Records shown: Begin

Lemma alter_ids (f : WorldConfig -> WorldConfig) ws i :
  (forall w, ws !! i = Some w -> wo_id w <= wo_id (f w) < 2 ^ 32) -> ids_ok ws ->
  ids_ok (alter f i ws) /\ ids_le ws (alter f i ws).
Proof.
  intros Hf Hok. split; intros j w Hj; destruct (decide (i = j)) as [->|Hne].
  - rewrite list_lookup_alter_eq in Hj. destruct (ws !! j) as [w0|] eqn:Hw0; [|discriminate]. injection Hj as <-.
    specialize (Hf _ eq_refl). pose proof (Hok _ _ Hw0). lia.
  - rewrite list_lookup_alter_ne in Hj by assumption. eauto.
  - rewrite list_lookup_alter_eq, Hj. cbn. eexists. split; [reflexivity|]. apply Hf, Hj.
  - rewrite list_lookup_alter_ne by assumption. exists w. split; [exact Hj|lia].
Qed.

Lemma world_step_ids ws ws' : world_step ws ws' -> ids_ok ws -> ids_ok ws' /\ ids_le ws ws'.
Proof.
  intros Hst Hok. destruct Hst as [ws i|ws i w Hw Hmax|connect ws|ws world|ws world].
  - apply alter_ids; [|exact Hok]. intros w Hw. cbn. pose proof (Hok _ _ Hw). lia.
  - apply alter_ids; [|exact Hok]. intros w' Hw'. rewrite Hw in Hw'. injection Hw' as <-. cbn [wo_id].
    pose proof (Hok _ _ Hw). destruct (next_world_id_spec (wo_id w)); lia.
  - unfold module_world_update. split; intros i w Hi.
    + rewrite list_lookup_imap in Hi. destruct (ws !! i) as [w0|] eqn:Hw0; [|discriminate]. cbn in Hi. injection Hi as <-.
      pose proof (Hok _ _ Hw0). ztests; cbn [with_conn wo_id]; lia.
    + rewrite list_lookup_imap, Hi. cbn. eexists. split; [reflexivity|]. ztests; cbn [with_conn wo_id]; lia.
  - apply alter_ids; [|exact Hok]. intros w Hw. cbn. pose proof (Hok _ _ Hw). lia.
  - apply alter_ids; [|exact Hok]. intros w Hw. pose proof (Hok _ _ Hw). ztests; cbn [with_count wo_id]; lia.
Qed.

Lemma world_reach_ids ws ws' : world_reach ws ws' -> ids_ok ws -> ids_ok ws' /\ ids_le ws ws'.
Proof.
  induction 1 as [ws|ws1 ws2 ws3 _ IH Hst]; intros Hok.
  - split; [exact Hok|]. intros i w Hw. exists w. split; [exact Hw|lia].
  - destruct (IH Hok) as [Hok2 Hle]. destruct (world_step_ids _ _ Hst Hok2) as [Hok3 Hle'].
    split; [exact Hok3|]. intros i w Hw. destruct (Hle i w Hw) as (w2 & Hw2 & ?).
    destruct (Hle' i w2 Hw2) as (w3 & Hw3 & ?). exists w3. split; [exact Hw3|lia].
Qed.

(** World ids are generational: once the connection of a world is lost, its id (which clients keep in
    their session) is not valid in any later state, so no message of an old session reaches the
    new connection by mistake; and after the reconnect the next id of the same slot is valid. *)
Theorem world_id_never_reused ws ws' world w conn :
  ids_ok ws -> ws !! world_slot world = Some w -> world_is_valid ws world = Ret true ->
  wo_id w < 2 ^ 32 - 20 -> 0 < wo_port w -> conn <> INVALID_ID ->
  world_reach (world_on_closed ws (world_slot world)) ws' ->
  world_is_valid ws' world = Ret false /\
  world_is_valid (world_on_connected (module_world_update (fun _ => conn) (world_on_closed ws (world_slot world)))
    (world_slot world)) (next_world_id world) = Ret true.
Proof.
  intros Hok Hw Hv Hmax Hport Hconn Hreach. unfold world_is_valid in Hv. rewrite Hw in Hv. cbn in Hv.
  destruct (Z.eqb_spec world (wo_id w)) as [->|]; [|discriminate].
  destruct (next_world_id_spec (wo_id w)) as [Hgt Hmod]; [pose proof (Hok _ _ Hw); lia|].
  set (i := world_slot (wo_id w)) in *.
  assert (Hok1 : ids_ok (world_on_closed ws i)) by (eapply world_step_ids; [econstructor; eassumption|exact Hok]).
  assert (Hw1 : world_on_closed ws i !! i = Some (mk_world (wo_port w) 0 (next_world_id (wo_id w)) false INVALID_ID 0))
    by (unfold world_on_closed; now rewrite list_lookup_alter_eq, Hw).
  split.
  - destruct (world_reach_ids _ _ Hreach Hok1) as [_ Hle]. destruct (Hle i _ Hw1) as (w' & Hw' & Hid'). cbn [wo_id] in Hid'.
    unfold world_is_valid. fold i. rewrite Hw'. cbn [deref mbind outcome_bind].
    destruct (Z.eqb_spec (wo_id w) (wo_id w')); [lia|reflexivity].
  - assert (Hslot : world_slot (next_world_id (wo_id w)) = i) by (unfold i, world_slot; now rewrite Hmod).
    unfold world_is_valid. rewrite Hslot. unfold world_on_connected. rewrite list_lookup_alter_eq.
    unfold module_world_update. rewrite list_lookup_imap, Hw1. cbn.
    destruct (Z.eqb_spec (wo_port w) 0); [lia|]. rewrite (Z.eqb_refl INVALID_ID). cbn. rewrite Z.eqb_refl. cbn.
    destruct (Z.eqb_spec conn INVALID_ID); [contradiction|reflexivity].
Qed.
End Worlds.

Definition sample_worlds : list WorldConfig :=
  mk_world 9811 2000 0 true 4 1 :: mk_world 9812 2000 1 true 5 1 :: repeat (mk_world 0 0 0 false 0 0) 8.

Lemma world_id_never_reused_witness :
  world_is_valid (world_on_connected (module_world_update (fun _ => 8) (world_on_closed sample_worlds 1)) 1) 1 = Ret false /\
  world_is_valid (world_on_connected (module_world_update (fun _ => 7) (world_on_closed sample_worlds 1)) 1) 11 = Ret true.
Proof.
  apply (world_id_never_reused sample_worlds
    (world_on_connected (module_world_update (fun _ => 8) (world_on_closed sample_worlds 1)) 1) 1 (mk_world 9812 2000 1 true 5 1) 7).
  - intros i w Hw. unfold sample_worlds in Hw.
    destruct i as [|[|i]]; cbn [lookup list_lookup] in Hw; [injection Hw as <-; cbn; lia..|].
    apply list_elem_of_lookup_2, list_elem_of_In, repeat_spec in Hw. subst w. cbn. lia.
  - reflexivity.
  - reflexivity.
  - cbn. lia.
  - cbn. lia.
  - discriminate.
  - eapply reach_step; [eapply reach_step; [apply reach_refl|apply (step_update (fun _ => 8))]|apply step_connected].
Defined.

(** ** Packages *)

Section Packages.
Context {M : Type} `{PtrMap M}.
#[local] Abbreviation gw := (gateway M).
Context (stack_sn junk : Z) (account_name peer_ip : Z -> option (list Z)).
#[local] Abbreviation process := (process_message stack_sn junk account_name peer_ip).

(** What [process_message] reads from a complete package at the head of the data. *)
Lemma package_fields m rest :
  client_sendable m ->
  let data := client_package m ++ rest in
  (zlen data <? sizeof_client_header) = false /\
  ntohl (ch_len (client_header_at data)) = zlen (client_package m) /\ (zlen data <? zlen (client_package m)) = false /\
  ntohl (ch_flag (client_header_at data)) = cm_flag m /\ ntohl (ch_cmd (client_header_at data)) = cm_cmd m /\
  u64 (zlen (client_package m) - sizeof_client_header) = zlen (cm_body m) /\
  load_bytes data sizeof_client_header (zlen (cm_body m)) = Ret (cm_body m) /\
  take (Z.to_nat (zlen (client_package m))) data = client_package m.
Proof.
  intros (Hc & Hf & Hl). cbv zeta. pose proof (zlen_nonneg (cm_body m)) as Hb. pose proof (zlen_nonneg rest) as Hr.
  assert (Hz : zlen (client_package m) = sizeof_client_header + zlen (cm_body m)).
  { unfold client_package, client_iov. cbn [concat]. cbv zeta. rewrite app_nil_r, zlen_app, zlen_client_header. reflexivity. }
  rewrite !zlen_app, Hz. unfold sizeof_client_header in *.
  split; [ztests; reflexivity|]. split; [|split; [ztests; reflexivity|]].
  - unfold client_package, client_iov. cbn [concat]. cbv zeta. rewrite app_nil_r, <- (assoc_L (++)).
    rewrite client_header_at_bytes by apply htonl_range. cbn [ch_len]. rewrite ntohl_htonl, u32_small; unfold sizeof_client_header; lia.
  - assert (Hh : ntohl (ch_flag (client_header_at (client_package m ++ rest))) = cm_flag m /\
                 ntohl (ch_cmd (client_header_at (client_package m ++ rest))) = cm_cmd m).
    { unfold client_package, client_iov. cbn [concat]. cbv zeta. rewrite app_nil_r, <- (assoc_L (++)).
      rewrite client_header_at_bytes by apply htonl_range. cbn [ch_flag ch_cmd]. now rewrite !ntohl_htonl, !u32_small. }
    destruct Hh as [H1 H2]. split; [exact H1|]. split; [exact H2|].
    split; [rewrite u64_small; lia|]. split.
    + unfold load_bytes. rewrite zlen_app, Hz. replace (_ && _ && _) with true by (symmetry; ztests; reflexivity). f_equal.
      unfold client_package, client_iov. cbn [concat]. cbv zeta. rewrite app_nil_r, <- (assoc_L (++)).
      apply slice_app_middle; [now rewrite zlen_client_header|reflexivity].
    + rewrite <- Hz, to_nat_zlen. apply take_app_length.
Qed.

(** The connection a command of the client [v] goes to: the backend of the command, or the client's
    world when no backend takes it. *)
Definition routed (g : gw) (v : client) (cmd target : Z) : Prop :=
  (exists peer, backend_get (g_backends g) cmd = Some peer /\ target = be_conn peer) \/
  (backend_get (g_backends g) cmd = None /\ cmd <> C_LOGOUT_REQUEST /\ cl_world v <> INVALID_WORLD_ID /\
   world_is_valid (g_worlds g) (cl_world v) = Ret true /\
   exists w, g_worlds g !! world_slot (cl_world v) = Some w /\ target = wo_conn w).

Lemma forward_spec (g : gw) c v cmd flag d p len msg plen target :
  ct_heap (g_clients g) !! c = Some v -> load_bytes d p len = Ret msg -> routed g v cmd target ->
  existsb (Z.eqb target) (g_live g) = true ->
  forward stack_sn junk g c cmd flag d p len plen =
  Ret (emit g (GSend target (server_package stack_sn (mk_server_message (cl_playerid v) cmd flag msg))), plen).
Proof.
  intros Hv Hld Hroute Hlive. unfold forward, send_backend_message.
  destruct Hroute as [(peer & Hb & ->)|(Hb & Hlo & Hwi & Hval & w & Hw & ->)]; rewrite Hb.
  - rewrite Hv. cbn [deref mbind outcome_bind]. rewrite Hld. cbn [mbind outcome_bind].
    unfold backend_send, agN_writev. rewrite Hlive. reflexivity.
  - cbn [mbind outcome_bind]. unfold ensure_world. rewrite Hv. cbn [deref mbind outcome_bind].
    destruct (Z.eqb_spec (cl_world v) INVALID_WORLD_ID); [contradiction|]. rewrite Hval. cbn [mbind outcome_bind].
    rewrite Hv. cbn [deref mbind outcome_bind].
    destruct (Z.eqb_spec (cl_world v) INVALID_WORLD_ID); [contradiction|]. rewrite Hld. cbn [mbind outcome_bind].
    unfold world_send_message. rewrite Hval. cbn [mbind outcome_bind negb]. rewrite Hw. cbn [deref mbind outcome_bind].
    unfold agN_writev. rewrite Hlive. destruct (Z.eqb_spec cmd C_LOGOUT_REQUEST); [contradiction|]. reflexivity.
Qed.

Records shown: End

The problem: Please print, exactly and with nothing else, the lines from the first line of the entries through the line containing "- unfold module_world_update.".

Solution for this task:
Lemma alter_ids (f : WorldConfig -> WorldConfig) ws i :
  (forall w, ws !! i = Some w -> wo_id w <= wo_id (f w) < 2 ^ 32) -> ids_ok ws ->
  ids_ok (alter f i ws) /\ ids_le ws (alter f i ws).
Proof.
  intros Hf Hok. split; intros j w Hj; destruct (decide (i = j)) as [->|Hne].
  - rewrite list_lookup_alter_eq in Hj. destruct (ws !! j) as [w0|] eqn:Hw0; [|discriminate]. injection Hj as <-.
    specialize (Hf _ eq_refl). pose proof (Hok _ _ Hw0). lia.
  - rewrite list_lookup_alter_ne in Hj by assumption. eauto.
  - rewrite list_lookup_alter_eq, Hj. cbn. eexists. split; [reflexivity|]. apply Hf, Hj.
  - rewrite list_lookup_alter_ne by assumption. exists w. split; [exact Hj|lia].
Qed.

Lemma world_step_ids ws ws' : world_step ws ws' -> ids_ok ws -> ids_ok ws' /\ ids_le ws ws'.
Proof.
  intros Hst Hok. destruct Hst as [ws i|ws i w Hw Hmax|connect ws|ws world|ws world].
  - apply alter_ids; [|exact Hok]. intros w Hw. cbn. pose proof (Hok _ _ Hw). lia.
  - apply alter_ids; [|exact Hok]. intros w' Hw'. rewrite Hw in Hw'. injection Hw' as <-. cbn [wo_id].
    pose proof (Hok _ _ Hw). destruct (next_world_id_spec (wo_id w)); lia.
  - unfold module_world_update. split; intros i w Hi.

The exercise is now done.